Results: Four patients ( 3 female and 1 male), age ranging from 20 to 46 yrs presented to the Department of Surgical Gastroenterology. All four patients presented with recurrent episodes of intermittent upper abdominal pain for 2-4 yrs duration. All 4 patients underwent basic biochemical evaluation and contrast-enhanced CT scan of abdomen. 3 patients had chronic calculous pancreatitis with duct dilatation of 15mm, and 1 had alcoholic chronic pancreatitis with large pseudocyst. Among the 3 chronic calculous pancreatitis patients 1 had already undergone an open pancreatico-jejunostomy previously.

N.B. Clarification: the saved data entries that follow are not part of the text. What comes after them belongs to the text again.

Definition success_reply : WrapperReply := {|
  wr_success := true;
  wr_result := Some ();
  wr_error_type := None;
  wr_message := None;
  wr_details := None;
|}.

(** A callback that takes the reply and returns. *)
Definition quiet_callback : WrapperReply → M unit := λ _ w, (Ok (), w).

Definition calendar_refusing_world : World := {|
  calendar := sample_calendar;
  calendar_accepts_insert := false;
  gmail_api_up := true;
  gmail_sent := [];
  call_log := [];
  callbacks := [];
  globals := sample_globals;
  trace := [];
|}.

(** * Verification *)

(** ** Sorting keeps the elements *)

Section SortingFacts.
Context {A : Type} (leb : A → A → bool).

Lemma insert_by_perm x l : insert_by leb x l ≡ₚ x :: l.
Proof.
  induction l as [|y l IH]; simpl; [done|].
  destruct (leb x y); [done|].
  rewrite IH. apply Permutation_swap.
Qed.

Lemma sort_by_perm l : sort_by leb l ≡ₚ l.
Proof.
  induction l as [|x l IH]; simpl; [done|].
  by rewrite insert_by_perm, IH.
Qed.

Lemma elem_of_sort_by x l : x ∈ sort_by leb l ↔ x ∈ l.
Proof. by rewrite sort_by_perm. Qed.
End SortingFacts.

(** ** Conflicts *)

Lemma intervals_conflict_true s1 e1 s2 e2 :
  intervals_conflict s1 e1 s2 e2 = true ↔ 0 < overlap_minutes s1 e1 s2 e2.
Proof. unfold intervals_conflict. apply Z.ltb_lt. Qed.

(** A positive overlap: both intervals are proper and each starts strictly
    before the other ends. *)
Lemma intervals_conflict_bounds s1 e1 s2 e2 :
  intervals_conflict s1 e1 s2 e2 = true ↔ s1 < e1 ∧ s2 < e2 ∧ s1 < e2 ∧ s2 < e1.
Proof. rewrite intervals_conflict_true. unfold overlap_minutes. lia. Qed.

Lemma intervals_conflict_false s1 e1 s2 e2 :
  intervals_conflict s1 e1 s2 e2 = false ↔ overlap_minutes s1 e1 s2 e2 ≤ 0.
Proof. unfold intervals_conflict. apply Z.ltb_ge. Qed.

Lemma intervals_conflict_touching s m e :
  intervals_conflict s m m e = false ∧ intervals_conflict m e s m = false.
Proof. rewrite !intervals_conflict_false. unfold overlap_minutes. lia. Qed.

Lemma intervals_conflict_sym s1 e1 s2 e2 :
  intervals_conflict s1 e1 s2 e2 = intervals_conflict s2 e2 s1 e1.
Proof.
  unfold intervals_conflict, overlap_minutes.
  by rewrite (Z.min_comm e1 e2), (Z.max_comm s1 s2).
Qed.

(** A positive overlap is a minute that lies in both intervals. *)
Lemma intervals_conflict_shared_minute s1 e1 s2 e2 :
  intervals_conflict s1 e1 s2 e2 = true ↔ ∃ t, s1 ≤ t < e1 ∧ s2 ≤ t < e2.
Proof.
  rewrite intervals_conflict_bounds. split.
  - intros (? & ? & ? & ?). exists (Z.max s1 s2). lia.
  - intros (t & Ha & Hb). lia.
Qed.

Lemma check_time_conflicts_elem events s e x :
  x ∈ _check_time_conflicts events s e
  ↔ x ∈ events ∧ intervals_conflict s e (ev_start x) (ev_end x) = true.
Proof. unfold _check_time_conflicts. rewrite list_elem_of_filter. tauto. Qed.

Lemma check_time_conflicts_nil events s e :
  _check_time_conflicts events s e = []
  ↔ ∀ x, x ∈ events → intervals_conflict s e (ev_start x) (ev_end x) = false.
Proof.
  split.
  - intros Hnil x Hx. apply not_true_iff_false. intros Hc.
    assert (x ∈ _check_time_conflicts events s e) as Hin
      by (apply check_time_conflicts_elem; done).
    rewrite Hnil in Hin. by apply elem_of_nil in Hin.
  - intros Hall. destruct (_check_time_conflicts events s e) as [|x l] eqn:E; [done|].
    assert (x ∈ _check_time_conflicts events s e) as Hin by (rewrite E; left).
    apply check_time_conflicts_elem in Hin as [Hx Hc].
    rewrite (Hall x Hx) in Hc. done.
Qed.

(** The calendar's listing hands [check_availability] every event that can
    conflict with the requested interval. *)
Lemma events_list_conflicts self s e l :
  CalendarService.events_list self s e = Ok l →
  ∀ x, x ∈ _check_time_conflicts l s e
       ↔ x ∈ _check_time_conflicts (CalendarService.events self) s e.
Proof.
  unfold CalendarService.events_list. destruct (CalendarService.api_up self); [|done].
  intros [= <-] x. rewrite !check_time_conflicts_elem, elem_of_sort_by, list_elem_of_filter.
  rewrite intervals_conflict_bounds. tauto.
Qed.

Lemma events_list_up self s e :
  CalendarService.api_up self = true →
  ∃ l, CalendarService.events_list self s e = Ok l.
Proof. intros H. unfold CalendarService.events_list. rewrite H. eauto. Qed.

Lemma events_list_down self s e :
  CalendarService.api_up self = false →
  CalendarService.events_list self s e = Raise (HttpError "calendar").
Proof. intros H. unfold CalendarService.events_list. by rewrite H. Qed.

Lemma nil_iff_no_elem {A} (l : list A) : l = [] ↔ ∀ x, x ∉ l.
Proof.
  split; [intros -> x; apply not_elem_of_nil|].
  destruct l as [|a l]; [done|]. intros H. destruct (H a). left.
Qed.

Among the 4 CP patients, 3 chronic calculous pancreatitis patients underwent laparoscopic lateral pancreatico-jejunostomy and 1 alcoholic pancreatitis patient underwent laparoscopic cysto-jejunostomy. The median operating time in these patients was 280 minutes (range 250-360 minutes). The diameter of pancreatic duct in chronic calculous pancreatitis was 15 mm with stone load in head, body, tail and uncinate regions of pancreas. The average stay in the hospital was 6.6 days. A four- port technique was used, all surgeries were accomplished laparoscopically without any conversion to open surgery. Post-operatively all 4 patients faired well. There were 2 morbidities 1 had a low pancreatic fistula from the drain site which was managed conservatively and another had DVT which was managed appropriately by anticoagulation. There were no mortality. On follow-up all 4 patients had complete pain relief and all of them had weight gain.
Conclusion: Laparoscopic lateral pancreatico-jejunostomy is technically challenging but is feasible in CP patients with atrophic gland, large duct and no stone load in uncinate process. We demonstrated the feasibility of a re-do laparoscopic lateral pancreatico-jejunostomy in a carefully selected patient with previous failed open LPJ.